Um conjunto de 200 escolas públicas do Paraná passa a contar com a instalação de sistemas de geração solar e melhorias em eficiência energética, em um projeto que soma R$ 23 milhões em investimentos e tem conclusão prevista até 2027.
A iniciativa envolve instituições das redes estadual e municipal, com intervenções que vão desde a implantação de usinas fotovoltaicas até a substituição de equipamentos antigos por modelos mais eficientes.
Ao todo, 155 escolas receberão sistemas próprios de geração solar, enquanto outras 45 passarão exclusivamente por modernização de infraestrutura elétrica, devido a limitações estruturais.

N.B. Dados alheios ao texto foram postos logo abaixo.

(** ** Serving a replica *)

Definition serve_manifest (req : FetchManifestRequest) : M NodeWorld FetchManifestResponse :=
  check_token (fmq_checkpoint_id req) (fmq_fetch_token req) ;;
  let commit := commit_dir storage (fmq_checkpoint_id req) in
  found ← attempt (disk (read (commit ++ ["manifest"])));
  manifest_bytes ← lift (match found with Ok b => Ok b | Err _ => Err (CorruptedCheckpoint "no replica of {}") end);
  manifest ← lift (Manifest.parse manifest_bytes);
  mret (mkFetchManifestResponse true None (Some manifest_bytes) (mf_components manifest)).

Definition FETCH_CHUNK : Z := 2 ^ 20.

(** One read from an offset, which a seek must accept: at most a chunk. *)
Definition serve_component (req : FetchComponentRequest) : M NodeWorld FetchChunkResponse :=
  check_token (fcq_checkpoint_id req) (fcq_fetch_token req) ;;
  p ← lift (safe_join (commit_dir storage (fcq_checkpoint_id req))
              ("components/" +:+ sanitize_segment (fcq_component_id req)));
  present ← disk (path_is_file p);
  if negb present
  then mret (mkFetchChunkResponse false (Some "component '{}' not found") (fcq_offset req) [] true) else
  content ← disk (read p);
  lift (reject_if (i64_max <? fcq_offset req) io_error) ;;
  let buf := take (Z.to_nat FETCH_CHUNK) (drop (Z.to_nat (fcq_offset req)) content) in
  size ← disk (metadata_len p);
  mret (mkFetchChunkResponse true None (fcq_offset req) buf
          (size <=? saturating_add (fcq_offset req) (byte_len buf))).

(** ** Requests *)

Inductive NodeRequest : Type :=
| NPing
| NHello
| NCapture (req : NodeCaptureRequest)
| NPromote (req : NodePromoteRequest)
| NResume (req : NodeResumeRequest)
| NRestore (req : NodeRestoreRequest)
| NVerify (req : NodeVerifyRequest)
| NProbe (req : NodeProbeRequest)
| NCleanup (req : NodeCleanupRequest)
| NReplicate (req : NodeReplicateRequest)
| NAllowFetch (req : NodeAllowFetchRequest)
| NDetach (workload_id : Id)
| NFetchManifest (req : FetchManifestRequest)
| NFetchComponent (req : FetchComponentRequest)
| NOther (op : string).

Inductive NodeReply : Type :=
| NRPong
| NREnvelope (e : Envelope)
| NRCapture (r : NodeCaptureResult)
| NRPromote (r : NodePromoteResult)
| NRResume (r : NodeResumeResult)
| NRRestore (r : NodeRestoreResult)
| NRVerify (r : NodeVerifyResult)
| NRProbe (r : NodeProbeResult)
| NRCleanup (r : NodeCleanupResult)
| NRReplicate (r : NodeReplicateResult)
| NRManifest (r : FetchManifestResponse)
| NRChunk (r : FetchChunkResponse).

Definition allow_fetch (req : NodeAllowFetchRequest) : M NodeWorld unit :=
  now ← disk disk_now_ms;
  node_set (fun n => n <| ns_fetch_tokens :=
    <[(naf_checkpoint_id req, naf_fetch_token req) := wrapping_add now (naf_ttl_ms req)]> (ns_fetch_tokens n) |>).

Além da instalação de 6.467 placas fotovoltaicas, o projeto prevê a troca de 10.540 lâmpadas, 246 geladeiras e 196 aparelhos de ar-condicionado, contribuindo para a redução do consumo de energia e melhoria das condições de uso nas unidades de ensino.
Impactos diretos
Os benefícios vão além da economia na conta de luz. A modernização da infraestrutura elétrica deve proporcionar ambientes mais confortáveis para alunos e professores, ao mesmo tempo em que libera recursos financeiros que podem ser redirecionados para atividades pedagógicas.
Em algumas escolas, os efeitos já começam a ser percebidos. Unidades da região Noroeste do estado estão entre as primeiras a receber os sistemas, em uma fase inicial que inclui oito instituições de ensino distribuídas em diferentes municípios.
A presença da geração solar no ambiente escolar também reforça a dimensão educativa do projeto, ao aproximar os estudantes de conceitos ligados à sustentabilidade e ao uso consciente de recursos naturais.
Projeto
A ação faz parte do Programa de Eficiência Energética da Copel, que direciona recursos para iniciativas voltadas à redução do consumo e ao uso mais racional da energia elétrica.
A seleção das escolas considerou critérios como indicadores socioeconômicos e educacionais, incluindo o IDH (Índice de Desenvolvimento Humano) dos municípios e o Ideb (Índice de Desenvolvimento da Educação Básica).
Também foram levados em conta fatores como o nível de consumo de energia das unidades e a relação entre população local e número de estudantes atendidos.